8. The Sample Size for the Training Set:

• This information is not provided. The concept of a "training set" as understood in machine learning (where an algorithm learns from data) is not directly applicable here. For a quality control product, the "training" analogous to this would be the historical data and validation studies used to develop the manufacturing process and analytical methods that ensure the consistent production of the control material with accurate assigned values.

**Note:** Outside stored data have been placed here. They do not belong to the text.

Lemma split_two {A} (l : list A) r :
  r + 1 < length l → ∃ (l1 : list A) (a b : A) (l2 : list A), l = l1 ++ a :: b :: l2 ∧ r = length l1.
Proof.
  intros Hr. destruct (lookup_lt_is_Some_2 l r) as [a Ha]; [lia|].
  destruct (lookup_lt_is_Some_2 l (S r)) as [b Hb]; [lia|].
  exists (take r l), a, b, (drop (S (S r)) l). rewrite length_take, Nat.min_l by lia. split; [|done].
  by rewrite <- (drop_S _ _ _ Hb), <- (drop_S _ _ _ Ha), take_drop.
Qed.

(** The runs around two neighbours, and the two themselves as the stack has them. *)
Lemma runs_of_two (s1 s2 : list (list T)) (a b : list T) :
  let st := length (concat s1) in
  let runs := runs_of 0 (s1 ++ a :: b :: s2) in
  runs = runs_of 0 s1 ++ mkRun st (length a) :: mkRun (st + length a) (length b)
           :: runs_of (st + length a + length b) s2 ∧
  runs !! length s1 = Some (mkRun st (length a)) ∧
  runs !! (length s1 + 1) = Some (mkRun (st + length a) (length b)).
Proof.
  intros st runs. assert (runs = runs_of 0 s1 ++ mkRun st (length a) :: mkRun (st + length a) (length b)
    :: runs_of (st + length a + length b) s2) as -> by (unfold runs; by rewrite runs_of_app).
  split; [done|]. split; [apply list_lookup_middle; by rewrite length_runs_of|].
  rewrite (cons_middle (mkRun st (length a))), app_assoc. apply list_lookup_middle.
  rewrite length_app, length_runs_of. simpl. lia.
Qed.
(* ===== verification/Quicksort.v ===== *)
(** The pattern-defeating quicksort that arranges a payload along with its keys
    (crates/dbsp/src/utils/consolidation/quicksort.rs).

    The code keeps two slices of the same length and moves [v[i]] and [v2[i]]
    together; the model works on the list of pairs, with the code's indices.  A read
    or write out of range, a subtraction below zero and a write past the block of
    offsets are [None], so that a theorem that a routine returns also says that its
    unchecked accesses are in bounds. *)
From Stdlib Require Import Sorting.Sorted.
From S2P Require Import Prelude Machine Sort.
#[local] Open Scope nat_scope.

(** *** Breaking patterns *)
(** [gen_u32]: Marsaglia's xorshift; [gen_usize] on a 64-bit target. *)
Definition gen_u32 (random : Z) : Z :=
  let random := Z.lxor random (wrap u32 (Z.shiftl random 13)) in
  let random := Z.lxor random (Z.shiftr random 17) in
  Z.lxor random (wrap u32 (Z.shiftl random 5)).
Definition gen_usize (random : Z) : Z * Z :=
  let hi := gen_u32 random in
  let lo := gen_u32 hi in
  (Z.lor (Z.shiftl hi 32) lo, lo).
Definition next_power_of_two (n : Z) : Z := 2 ^ Z.log2_up n.

Fixpoint break_loop {A} (n i : nat) (v : list A) (pos : nat) (random : Z) : option (list A) :=
  match n with
  | O => Some v
  | S n =>
    let len := length v in
    let '(g, random) := gen_usize random in
    let other := Z.to_nat (Z.land g (next_power_of_two (Z.of_nat len) - 1)) in
    let other := if len <=? other then other - len else other in
    v ← swap v (pos - 1 + i) other;
    break_loop n (i + 1) v pos random
  end.
Definition break_patterns {A} (v : list A) : option (list A) :=
  let len := length v in
  if 8 <=? len then break_loop 3 0 v (len / 4 * 2) (wrap u32 (Z.of_nat len)) else Some v.
(** *** Concrete inputs: natural keys, integer weights *)
#[global] Instance Z_monoid : MonoidValue Z.
Proof. refine {| mzero := 0%Z; madd := Z.add |}; intros; lia. Defined.

Lemma zst_ok_pos A n : zst_ok A (S n).
Proof. done. Qed.

Definition pairs_example : list (nat * Z) := [(3, 1%Z); (1, 2%Z); (3, (-1)%Z); (1, 1%Z); (2, 5%Z)].

Lemma consolidate_vec_witness :
  consolidate 16 pairs_example = Some [(1, 3%Z); (2, 5%Z)] ∧
  (∀ k, wt [(1, 3%Z); (2, 5%Z)] k = wt pairs_example k) ∧
  consolidate_from 16 pairs_example 2 = Some [(3, 1%Z); (1, 2%Z); (1, 1%Z); (2, 5%Z); (3, (-1)%Z)].
Proof.
  destruct (consolidate_vec_spec 16 pairs_example 2 (zst_ok_pos _ _) ltac:(simpl; lia))
    as [(w&Hw&_&Hwt) (w'&Hw'&_)].
  vm_compute in Hw. injection Hw as <-. split; [reflexivity|]. split; [exact Hwt|].
  vm_compute in Hw'. injection Hw' as <-. reflexivity.
Defined.

Lemma consolidate_slice_witness :
  ∃ v, consolidate_slice 16 pairs_example = Some (v, 2) ∧ take 2 v = [(1, 3%Z); (2, 5%Z)].
Proof.
  destruct (consolidate_slice_spec 16 pairs_example (zst_ok_pos _ _)) as (v&n&Hv&_&_&Hc&_).
  exists v. vm_compute in Hv. injection Hv as <- <-. split; [reflexivity|].
  vm_compute in Hc. reflexivity.
Defined.

Definition keys_example : list nat := [3; 1; 3; 1; 2].
Definition diffs_example : list Z := [1; 2; -1; 1; 5]%Z.

Lemma push_merge_spec self lhs (l1 u1 : nat) rhs (l2 u2 : nat) :
  leaf_wf self → leaf_range lhs l1 u1 → leaf_range rhs l2 u2 →
  ∃ l, Leaf.push_merge sk self lhs (l1, u1) rhs (l2, u2) = Some l ∧ leaf_wf l ∧
    leaf_ents l = leaf_ents self ++ leaf_merge (sub (leaf_ents lhs) l1 u1) (sub (leaf_ents rhs) l2 u2).
Proof.
  intros Hw Hr1 Hr2. unfold Leaf.push_merge. pose proof Hr1 as (Hw1&Hle1&Hu1&_).
  pose proof Hr2 as (Hw2&Hle2&Hu2&_). rewrite !(proj2 (Nat.leb_le _ _)) by lia. cbn [andb].
  destruct (merge_loop_spec (S ((u1 - l1) + (u2 - l2))) self lhs l1 u1 rhs l2 u2)
    as (s'&l1'&l2'&Hl&Hws&H1&H2&H3&Heq); [lia | done..|].
  rewrite Hl. cbn [mbind option_bind]. rewrite <- Heq. clear Heq Hl.
  assert (∃ s1, (if l1' <? u1 then Leaf.extend_from_range s' lhs l1' u1 else Some s') = Some s1 ∧
    leaf_wf s1 ∧ leaf_ents s1 = leaf_ents s' ++ sub (leaf_ents lhs) l1' u1) as (s1&->&Hws1&Hes1).
  { destruct (Nat.ltb_spec l1' u1); [by apply extend_spec; try lia|].
    assert (l1' = u1) as -> by lia. exists s'. by rewrite sub_nil, app_nil_r. }
  cbn [mbind option_bind].
  assert (∃ s2, (if l2' <? u2 then Leaf.extend_from_range s1 rhs l2' u2 else Some s1) = Some s2 ∧
    leaf_wf s2 ∧ leaf_ents s2 = leaf_ents s1 ++ sub (leaf_ents rhs) l2' u2) as (s2&->&Hws2&Hes2).
  { destruct (Nat.ltb_spec l2' u2); [by apply extend_spec; try lia|].
    assert (l2' = u2) as -> by lia. exists s1. by rewrite sub_nil, app_nil_r. }
  exists s2. split_and!; [done..|]. rewrite Hes2, Hes1, <- app_assoc. f_equal.
  unfold leaf_merge. destruct H3 as [-> | ->]; rewrite sub_nil.
  - symmetry. apply keyed_copy_some.
  - by rewrite keyed_merge_nil_r, keyed_copy_some, app_nil_r.
Qed.

(** *** Mapping keys *)
(** The canonical form, as a function. *)
Definition canon (l : list (K * R)) : list (K * R) := default [] (consolidate 1 l).

Lemma canon_spec (l : list (K * R)) : consolidated l (canon l).
Proof. unfold canon. by destruct (consolidate_sorts 1 l) as (w&->&Hw). Qed.

Lemma consolidate_tail_spec self base :
  leaf_wf self → base ≤ Leaf.len self →
  ∃ l, Leaf.consolidate_tail sk sr self base (Leaf.len self) = Some l ∧ leaf_wf l ∧
    leaf_ents l = take base (leaf_ents self) ++ canon (drop base (leaf_ents self)).
Proof.
  intros Hw Hb. unfold Leaf.consolidate_tail, consolidate_paired_ranges, Leaf.len in *.
  unfold leaf_wf in Hw. rewrite !(proj2 (Nat.leb_le _ _)) by lia. cbn [andb].
  fold (sub (leaf_keys self) base (length (leaf_keys self))).
  fold (sub (leaf_diffs self) base (length (leaf_keys self))).
  destruct (consolidate_paired_sorts sk sr Hsk Hsr
    (sub (leaf_keys self) base (length (leaf_keys self)))
    (sub (leaf_diffs self) base (length (leaf_keys self)))) as (ks&ds&n&Hc&Hlk&Hld&Hn&Hcons).
  { rewrite !sub_length by lia. done. }
  rewrite Hc. cbn [mbind option_bind]. rewrite !drop_ge, !app_nil_r by lia.
  rewrite sub_length in Hlk by lia. rewrite sub_length in Hn by lia. rewrite (sub_length (leaf_diffs self)) in Hld by lia.
  assert (∀ A (u v : list A), length u = base → take (base + n) (u ++ v) = u ++ take n v) as Ht.
  { intros A u v Hu. rewrite take_app_ge by lia. do 2 f_equal. lia. }
  eexists. split; [done|]. unfold Leaf.truncate, LeanVec.truncate. cbn [leaf_keys leaf_diffs].
  rewrite !Ht by (rewrite length_take; lia). split.
  - unfold leaf_wf. cbn. rewrite !length_app, !length_take. lia.
  - unfold leaf_ents at 1. cbn. rewrite zip_app_same by (rewrite !length_take; lia).
    unfold leaf_ents. rewrite zip_with_take. f_equal. eapply consolidated_unique; [done|].
    rewrite <- sub_zip. unfold sub. rewrite take_ge by (rewrite length_drop, length_zip; lia).
    apply canon_spec.
Qed.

9. How the Ground Truth for the Training Set was Established:

• As mentioned above, the concept of a "training set" for a quality control material is different from AI/machine learning. The "ground truth" for establishing the consistency and assigned values of the control material (analogous to what might be learned from a training set) would be established through:
  • Validated analytical methods: Using reference assays with known traceability and accuracy.
  • Statistical processes: To determine confidence intervals and assigned values for each lot of the control material.
  • Manufacturing controls: Ensuring consistent formulation and production of the control material.
  • For the specific addition of serum barbiturates, the ground truth was established by experimentally determining the cross-reactivity of the existing phenobarbital in the control set with the Serum Barbiturates assay, which is calibrated with secobarbital.